Der Bericht hält fest, dass die Fehlbeträge zwar in erster Linie auf dolose (also vorsätzliche und arglistige) Handlungen des damals stellvertretenden Kassiers zurückzuführen sind. (Es gab keine Anhaltspunkte gegen andere Mitarbeiter des Magistrats.) Der Bericht hält auch kritisch fest, dass wesentliche Grundsätze im Kassenbereich nicht (mehr) in die Arbeitsabläufe der zuständigen Stellen integriert waren oder sehr einfach umgangen werden konnten. 

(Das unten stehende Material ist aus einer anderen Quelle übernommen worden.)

(** * Smart Legal Assistant: a shallow embedding of [src/smart_legal_assistant.py]

    The development follows the source file top to bottom: text primitives of
    the Python runtime that the program relies on ([str.split], [str.strip],
    [re.sub], [re.split], slicing, [dict.fromkeys]), then the clause
    segmenter, the chunked summarizer, the risk flagger, the upload text
    extractor and the [/analyze] endpoint.  External capabilities (the two
    HuggingFace pipelines, pdfminer, the Unicode case tables) are the fields
    of a record the program is parameterised by; the state that the source
    keeps in module globals and on disk is threaded explicitly, together
    with a log of the capability calls made. *)

From Stdlib Require Import Floats.
From stdpp Require Import gmap list strings.

Open Scope N_scope.
Open Scope nat_scope.

(** ** Strings

    A Python [str] is a sequence of Unicode code points; [len], slicing and
    [in] all count code points.  A code point is an [N]. *)

Abbreviation str := (list N).

(** ASCII literals, for examples. *)
Definition u (s : string) : str :=
  map Ascii.N_of_ascii (String.list_ascii_of_string s).

Definition NL : N := 10%N.
Definition SP : N := 32%N.

Definition is_nl (c : N) : bool := (c =? NL)%N.

(** [str.isspace] for one code point; the same table ([Py_UNICODE_ISSPACE])
    backs [str.split()], [str.strip()] and the class [\s] of [re] on [str]
    patterns. *)
Definition is_space (c : N) : bool :=
  ((9 <=? c) && (c <=? 13) || (28 <=? c) && (c <=? 32)
   || (c =? 133) || (c =? 160) || (c =? 5760)
   || (8192 <=? c) && (c <=? 8202)
   || (c =? 8232) || (c =? 8233) || (c =? 8239) || (c =? 8287)
   || (c =? 12288))%N.

(** [s.lstrip()], [s.rstrip()], [s.strip()] *)
Fixpoint lstrip (s : str) : str :=
  match s with
  | [] => []
  | c :: rest => if is_space c then lstrip rest else s
  end.

Definition rstrip (s : str) : str := reverse (lstrip (reverse s)).

Definition strip (s : str) : str := rstrip (lstrip s).

(** [s.split()]: maximal runs of non-whitespace, in order; [w] is the word
    being read. *)
Fixpoint split_from (w : str) (s : str) : list str :=
  match s with
  | [] => match w with [] => [] | _ => [w] end
  | c :: rest =>
      if is_space c
      then match w with
           | [] => split_from [] rest
           | _ => w :: split_from [] rest
           end
      else split_from (w ++ [c]) rest
  end.

Definition split (s : str) : list str := split_from [] s.

(** [sep.join(parts)] *)
Fixpoint join (sep : str) (parts : list str) : str :=
  match parts with
  | [] => []
  | [p] => p
  | p :: ps => p ++ sep ++ join sep ps
  end.

(** [needle in hay] *)
Fixpoint is_prefix (p s : str) : bool :=
  match p, s with
  | [], _ => true
  | _ :: _, [] => false
  | a :: p', b :: s' => (a =? b)%N && is_prefix p' s'
  end.

Fixpoint contains (needle hay : str) : bool :=
  is_prefix needle hay ||
  match hay with
  | [] => false
  | _ :: hay' => contains needle hay'
  end.

(** [s.endswith(suffix)] *)
Definition endswith (s suffix : str) : bool :=
  is_prefix (reverse suffix) (reverse s).

(** ** Regular expressions

    The two patterns of the source never match the empty string, so the
    leftmost non-overlapping scan of [re.sub] and [re.split] is: at each
    position try the pattern; on a match of length [S n] emit and skip the
    [n] following characters, otherwise move one character on.  A matcher
    gets the rest of the subject from the current position and answers the
    length of the match found there. *)

Definition matcher := str -> option nat.

Fixpoint re_sub_from (m : matcher) (repl : str) (skip : nat) (s : str) : str :=
  match s with
  | [] => []
  | c :: rest =>
      match skip with
      | S k => re_sub_from m repl k rest
      | O =>
          match m (c :: rest) with
          | Some (S n) => repl ++ re_sub_from m repl n rest
          | _ => c :: re_sub_from m repl 0 rest
          end
      end
  end.

Definition re_sub (m : matcher) (repl : str) (s : str) : str :=
  re_sub_from m repl 0 s.

Fixpoint re_split_from (m : matcher) (skip : nat) (piece : str) (s : str)
  : list str :=
  match s with
  | [] => [piece]
  | c :: rest =>
      match skip with
      | S k => re_split_from m k piece rest
      | O =>
          match m (c :: rest) with
          | Some (S n) => piece :: re_split_from m n [] rest
          | _ => re_split_from m 0 (piece ++ [c]) rest
          end
      end
  end.

Definition re_split (m : matcher) (s : str) : list str :=
  re_split_from m 0 [] s.

(** Length of the leading run of characters satisfying [p]. *)
Fixpoint run_length (p : N -> bool) (s : str) : nat :=
  match s with
  | [] => 0
  | c :: rest => if p c then S (run_length p rest) else 0
  end.

(** Position of the last character of [s] satisfying [p]. *)
Fixpoint last_index (p : N -> bool) (s : str) : option nat :=
  match s with
  | [] => None
  | c :: rest =>
      match last_index p rest with
      | Some j => Some (S j)
      | None => if p c then Some 0 else None
      end
  end.

(** [r"\n{2,}"]: greedy, so the whole run of newlines, if it has two or
    more. *)
Definition match_newlines (s : str) : option nat :=
  let n := run_length is_nl s in
  if 2 <=? n then Some n else None.

(** [r"\n\s*\n"]: a newline, then [\s*] takes the whole whitespace run and
    gives back characters until a newline follows it, so the match ends at
    the last newline of that run; without one there is no match here. *)
Definition match_blank_line (s : str) : option nat :=
  match s with
  | c :: rest =>
      if is_nl c
      then match last_index is_nl (take (run_length is_space rest) rest) with
           | Some j => Some (S (S j))
           | None => None
           end
      else None
  | [] => None
  end.

(** ** Clause extraction *)

(** [re.sub(r"\n{2,}", "\n\n", text)] *)
Definition normalize_breaks (text : str) : str :=
  re_sub match_newlines [NL; NL] text.

(** [[p.strip() for p in re.split(r"\n\s*\n", text) if p.strip()]] *)
Definition paragraphs (text : str) : list str :=
  filter (λ p, p ≠ []) (map strip (re_split match_blank_line text)).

Das Fehlen einer Funktionstrennung im Kassen- und Buchhaltungsbereich sei ausschlaggebend dafür gewesen, dass diese dolosen Handlungen eines einzelnen möglich waren. Als Empfehlung spricht sich der Stadtrechnungshof dafür aus, dass ein „Internes Kontrollsystem“ durch die Finanzabteilung entwickelt und geführt wird. Konkret nennt er dazu auch 23 Maßnahmen. Über die Parteigrenzen hinweg einigten sich alle Gemeinderatsfraktionen in der Novembersitzung zudem auf einen Beschluss, der die Implementierung der Verbesserungen im Sinne des Prüfberichts bis Ende 2024 vorsieht.

Im Nachhinein ist man bekanntlich immer klüger. Doch der Stadtrechnungshof hatte schon lange vor dem Auffliegen der Affäre empfohlen, dass eine neue Kassenordnung einzuführen sei und dass eine Funktionstrennung zwischen Kassenführung und Buchhaltung nötig sei. ÖVP-Gemeinderätin Susanne Binder-Novak betont zudem, dass man laut Bericht des Stadtrechnungshofs bei Beibehaltung des bis ins Jahr 2020 üblichen Systems im Magistrat die zur Verschleierung getätigten Fehlbuchungen mit großer Wahrscheinlichkeit schon beim Erstellen des Rechnungsabschlusses im Frühjahr 2022 bemerkt hätte. „Somit hätte man einen großen Teil des Schadens vermeiden können.“ 

Der Täter hatte seine Barbehebungen irreführenderweise auf ein Spesenkonto gebucht, welches folglich mit rund 150.000 Euro zum budgetierten Sollwert abwich. Wieso fiel das niemand auf? Thomas Wolfsberger, Leiter der Finanzverwaltung, merkt dazu an, dass auf besagtem Konto zur damaligen Zeit aus mehreren Gründen ungewöhnlich viele Kosten landeten: Es war die Zeit von Corona, viele Abbuchungsaufträge waren nicht gedeckt und die Gebühren dafür landeten auf diesem Konto. Es gab plötzlich Negativzinsen und allgemein deutlich höhere Spesen.